Each record below should be written out again exactly as given.
○ ○ ○ ○ ○ ○ ○
(** * Parking-lot controller: shallow embedding of the ESP32 sketches

    The repository holds four sketches built around one core:
    - the barrier sketch (3 slots, servo barrier, push button; OLED and LCD
      variants share the same control code),
    - the web sketch [simple_parking_barrier_system.ino] (3 slots, HTTP
      dashboard and admin API, no barrier handlers),
    - the 6-slot LCD sketch.

    The sketches keep their state in global variables and advance it once
    per pass of [loop()].  Here the globals are one record [State]; every
    source function becomes a function [State -> State] taking what it reads
    from the hardware (pin levels, the value of [millis()]) as arguments.
    Output devices are traces: what was written to the servo and the lines
    sent to [Serial] that report an event of the core. *)

From Stdlib Require Import ZArith Lia List Bool.
From stdpp Require Import base list strings.

#[local] Open Scope Z_scope.

(** ** Machine arithmetic and pin levels *)

(** [unsigned long] is 32 bits wide on the ESP32: arithmetic wraps. *)
Definition ULONG_MAX1 : Z := 2 ^ 32.

Definition ulong (x : Z) : Z := x mod ULONG_MAX1.

(** [a - b] on [unsigned long]. *)
Definition ulong_sub (a b : Z) : Z := ulong (a - b).

(** [x++] on [unsigned long]. *)
Definition ulong_incr (x : Z) : Z := ulong (x + 1).

Definition LOW : Z := 0.
Definition HIGH : Z := 1.

(** Conversion of an [int] to [bool] ([bool reading = digitalRead(..)],
    [bool lastButtonState = HIGH]). *)
Definition to_bool (v : Z) : bool := negb (v =? 0).

(** Promotion of a [bool] to [int] ([buttonPressed == LOW]). *)
Definition of_bool (b : bool) : Z := if b then 1 else 0.

(** [a != b] on [bool]. *)
Definition bool_ne (a b : bool) : bool := negb (eqb a b).

(** Input pins: GPIO number to the level [digitalRead] returns. *)
Definition Pins : Type := Z -> Z.

Definition digitalRead (io : Pins) (pin : Z) : Z := io pin.

(** ** Constants of the sketches *)

Definition BARRIER_CLOSED_ANGLE : Z := 0.
Definition BARRIER_OPEN_ANGLE : Z := 90.
Definition BARRIER_OPEN_DURATION : Z := 5000.
Definition DEBOUNCE_DELAY : Z := 50.
Definition BUTTON_PIN : Z := 25.

(** ** Serial lines of the core

    Only the lines that report an event are kept; status dumps and the
    display are renderings of the state and write none of it. *)
Inductive Msg : Type :=
| SlotOccupiedMsg (i : nat)      (* "Slot <name> OCCUPIED - Vehicle parked" *)
| SlotAvailableMsg (i : nat)     (* "Slot <name> AVAILABLE - Vehicle left" *)
| BarrierAutoOpenedMsg           (* "Barrier AUTO-OPENED - Slot available!" *)
| BarrierOpenedMsg               (* "BARRIER OPENED" *)
| BarrierClosedMsg               (* "BARRIER CLOSED" *)
| ButtonPressedMsg               (* "BUTTON PRESSED - Manual barrier control" *)
| ManualCloseMsg                 (* "Manual CLOSE command" *)
| ManualOpenMsg                  (* "Manual OPEN command - Will close in 5 seconds" *)
| SystemResetMsg.                (* "System reset via admin panel" *)

(** ** The globals *)

Record State : Type := {
  slotOccupied : list bool;
  previousSlotState : list bool;
  occupiedCount : Z;
  availableSlots : Z;
  totalDetections : Z;
  systemStartTime : Z;
  barrierOpen : bool;
  barrierOpenTime : Z;
  buttonPressed : bool;
  lastButtonState : bool;
  lastDebounceTime : Z;
  redLed : Z;                 (* level last written to RED_LED_PIN *)
  greenLed : Z;               (* level last written to GREEN_LED_PIN *)
  servo : list Z;             (* angles written to barrierServo, oldest first *)
  serial : list Msg           (* event lines printed, oldest first *)
}.

Definition set_slotOccupied v (s : State) : State :=
  {| slotOccupied := v; previousSlotState := previousSlotState s;
     occupiedCount := occupiedCount s; availableSlots := availableSlots s;
     totalDetections := totalDetections s;
     systemStartTime := systemStartTime s; barrierOpen := barrierOpen s;
     barrierOpenTime := barrierOpenTime s; buttonPressed := buttonPressed s;
     lastButtonState := lastButtonState s;
     lastDebounceTime := lastDebounceTime s; redLed := redLed s;
     greenLed := greenLed s; servo := servo s; serial := serial s |}.

Definition set_previousSlotState v (s : State) : State :=
  {| slotOccupied := slotOccupied s; previousSlotState := v;
     occupiedCount := occupiedCount s; availableSlots := availableSlots s;
     totalDetections := totalDetections s;
     systemStartTime := systemStartTime s; barrierOpen := barrierOpen s;
     barrierOpenTime := barrierOpenTime s; buttonPressed := buttonPressed s;
     lastButtonState := lastButtonState s;
     lastDebounceTime := lastDebounceTime s; redLed := redLed s;
     greenLed := greenLed s; servo := servo s; serial := serial s |}.

Definition set_occupiedCount v (s : State) : State :=
  {| slotOccupied := slotOccupied s;
     previousSlotState := previousSlotState s; occupiedCount := v;
     availableSlots := availableSlots s;
     totalDetections := totalDetections s;
     systemStartTime := systemStartTime s; barrierOpen := barrierOpen s;
     barrierOpenTime := barrierOpenTime s; buttonPressed := buttonPressed s;
     lastButtonState := lastButtonState s;
     lastDebounceTime := lastDebounceTime s; redLed := redLed s;
     greenLed := greenLed s; servo := servo s; serial := serial s |}.

Definition set_availableSlots v (s : State) : State :=
  {| slotOccupied := slotOccupied s;
     previousSlotState := previousSlotState s;
     occupiedCount := occupiedCount s; availableSlots := v;
     totalDetections := totalDetections s;
     systemStartTime := systemStartTime s; barrierOpen := barrierOpen s;
     barrierOpenTime := barrierOpenTime s; buttonPressed := buttonPressed s;
     lastButtonState := lastButtonState s;
     lastDebounceTime := lastDebounceTime s; redLed := redLed s;
     greenLed := greenLed s; servo := servo s; serial := serial s |}.

Definition set_totalDetections v (s : State) : State :=
  {| slotOccupied := slotOccupied s;
     previousSlotState := previousSlotState s;
     occupiedCount := occupiedCount s; availableSlots := availableSlots s;
     totalDetections := v; systemStartTime := systemStartTime s;
     barrierOpen := barrierOpen s; barrierOpenTime := barrierOpenTime s;
     buttonPressed := buttonPressed s; lastButtonState := lastButtonState s;
     lastDebounceTime := lastDebounceTime s; redLed := redLed s;
     greenLed := greenLed s; servo := servo s; serial := serial s |}.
○ ○ ○ ○ ○ ○ ○
EXERCISE SOLUTION.
(** * Parking-lot controller: shallow embedding of the ESP32 sketches

    The repository holds four sketches built around one core:
    - the barrier sketch (3 slots, servo barrier, push button; OLED and LCD
      variants share the same control code),
    - the web sketch [simple_parking_barrier_system.ino] (3 slots, HTTP
      dashboard and admin API, no barrier handlers),
    - the 6-slot LCD sketch.

    The sketches keep their state in global variables and advance it once
    per pass of [loop()].  Here the globals are one record [State]; every
    source function becomes a function [State -> State] taking what it reads
    from the hardware (pin levels, the value of [millis()]) as arguments.
    Output devices are traces: what was written to the servo and the lines
    sent to [Serial] that report an event of the core. *)

From Stdlib Require Import ZArith Lia List Bool.
From stdpp Require Import base list strings.

#[local] Open Scope Z_scope.

(** ** Machine arithmetic and pin levels *)

(** [unsigned long] is 32 bits wide on the ESP32: arithmetic wraps. *)
Definition ULONG_MAX1 : Z := 2 ^ 32.

Definition ulong (x : Z) : Z := x mod ULONG_MAX1.

(** [a - b] on [unsigned long]. *)
Definition ulong_sub (a b : Z) : Z := ulong (a - b).

(** [x++] on [unsigned long]. *)
Definition ulong_incr (x : Z) : Z := ulong (x + 1).

Definition LOW : Z := 0.
Definition HIGH : Z := 1.

(** Conversion of an [int] to [bool] ([bool reading = digitalRead(..)],
    [bool lastButtonState = HIGH]). *)
Definition to_bool (v : Z) : bool := negb (v =? 0).

(** Promotion of a [bool] to [int] ([buttonPressed == LOW]). *)
Definition of_bool (b : bool) : Z := if b then 1 else 0.

(** [a != b] on [bool]. *)
Definition bool_ne (a b : bool) : bool := negb (eqb a b).

(** Input pins: GPIO number to the level [digitalRead] returns. *)
Definition Pins : Type := Z -> Z.

Definition digitalRead (io : Pins) (pin : Z) : Z := io pin.

(** ** Constants of the sketches *)

Definition BARRIER_CLOSED_ANGLE : Z := 0.
Definition BARRIER_OPEN_ANGLE : Z := 90.
Definition BARRIER_OPEN_DURATION : Z := 5000.
Definition DEBOUNCE_DELAY : Z := 50.
Definition BUTTON_PIN : Z := 25.

(** ** Serial lines of the core

    Only the lines that report an event are kept; status dumps and the
    display are renderings of the state and write none of it. *)
Inductive Msg : Type :=
| SlotOccupiedMsg (i : nat)      (* "Slot <name> OCCUPIED - Vehicle parked" *)
| SlotAvailableMsg (i : nat)     (* "Slot <name> AVAILABLE - Vehicle left" *)
| BarrierAutoOpenedMsg           (* "Barrier AUTO-OPENED - Slot available!" *)
| BarrierOpenedMsg               (* "BARRIER OPENED" *)
| BarrierClosedMsg               (* "BARRIER CLOSED" *)
| ButtonPressedMsg               (* "BUTTON PRESSED - Manual barrier control" *)
| ManualCloseMsg                 (* "Manual CLOSE command" *)
| ManualOpenMsg                  (* "Manual OPEN command - Will close in 5 seconds" *)
| SystemResetMsg.                (* "System reset via admin panel" *)

(** ** The globals *)

Record State : Type := {
  slotOccupied : list bool;
  previousSlotState : list bool;
  occupiedCount : Z;
  availableSlots : Z;
  totalDetections : Z;
  systemStartTime : Z;
  barrierOpen : bool;
  barrierOpenTime : Z;
  buttonPressed : bool;
  lastButtonState : bool;
  lastDebounceTime : Z;
  redLed : Z;                 (* level last written to RED_LED_PIN *)
  greenLed : Z;               (* level last written to GREEN_LED_PIN *)
  servo : list Z;             (* angles written to barrierServo, oldest first *)
  serial : list Msg           (* event lines printed, oldest first *)
}.

Definition set_slotOccupied v (s : State) : State :=
  {| slotOccupied := v; previousSlotState := previousSlotState s;
     occupiedCount := occupiedCount s; availableSlots := availableSlots s;
     totalDetections := totalDetections s;
     systemStartTime := systemStartTime s; barrierOpen := barrierOpen s;
     barrierOpenTime := barrierOpenTime s; buttonPressed := buttonPressed s;
     lastButtonState := lastButtonState s;
     lastDebounceTime := lastDebounceTime s; redLed := redLed s;
     greenLed := greenLed s; servo := servo s; serial := serial s |}.

Definition set_previousSlotState v (s : State) : State :=
  {| slotOccupied := slotOccupied s; previousSlotState := v;
     occupiedCount := occupiedCount s; availableSlots := availableSlots s;
     totalDetections := totalDetections s;
     systemStartTime := systemStartTime s; barrierOpen := barrierOpen s;
     barrierOpenTime := barrierOpenTime s; buttonPressed := buttonPressed s;
     lastButtonState := lastButtonState s;
     lastDebounceTime := lastDebounceTime s; redLed := redLed s;
     greenLed := greenLed s; servo := servo s; serial := serial s |}.

Definition set_occupiedCount v (s : State) : State :=
  {| slotOccupied := slotOccupied s;
     previousSlotState := previousSlotState s; occupiedCount := v;
     availableSlots := availableSlots s;
     totalDetections := totalDetections s;
     systemStartTime := systemStartTime s; barrierOpen := barrierOpen s;
     barrierOpenTime := barrierOpenTime s; buttonPressed := buttonPressed s;
     lastButtonState := lastButtonState s;
     lastDebounceTime := lastDebounceTime s; redLed := redLed s;
     greenLed := greenLed s; servo := servo s; serial := serial s |}.

Definition set_availableSlots v (s : State) : State :=
  {| slotOccupied := slotOccupied s;
     previousSlotState := previousSlotState s;
     occupiedCount := occupiedCount s; availableSlots := v;
     totalDetections := totalDetections s;
     systemStartTime := systemStartTime s; barrierOpen := barrierOpen s;
     barrierOpenTime := barrierOpenTime s; buttonPressed := buttonPressed s;
     lastButtonState := lastButtonState s;
     lastDebounceTime := lastDebounceTime s; redLed := redLed s;
     greenLed := greenLed s; servo := servo s; serial := serial s |}.

Definition set_totalDetections v (s : State) : State :=
  {| slotOccupied := slotOccupied s;
     previousSlotState := previousSlotState s;
     occupiedCount := occupiedCount s; availableSlots := availableSlots s;
     totalDetections := v; systemStartTime := systemStartTime s;
     barrierOpen := barrierOpen s; barrierOpenTime := barrierOpenTime s;
     buttonPressed := buttonPressed s; lastButtonState := lastButtonState s;
     lastDebounceTime := lastDebounceTime s; redLed := redLed s;
     greenLed := greenLed s; servo := servo s; serial := serial s |}.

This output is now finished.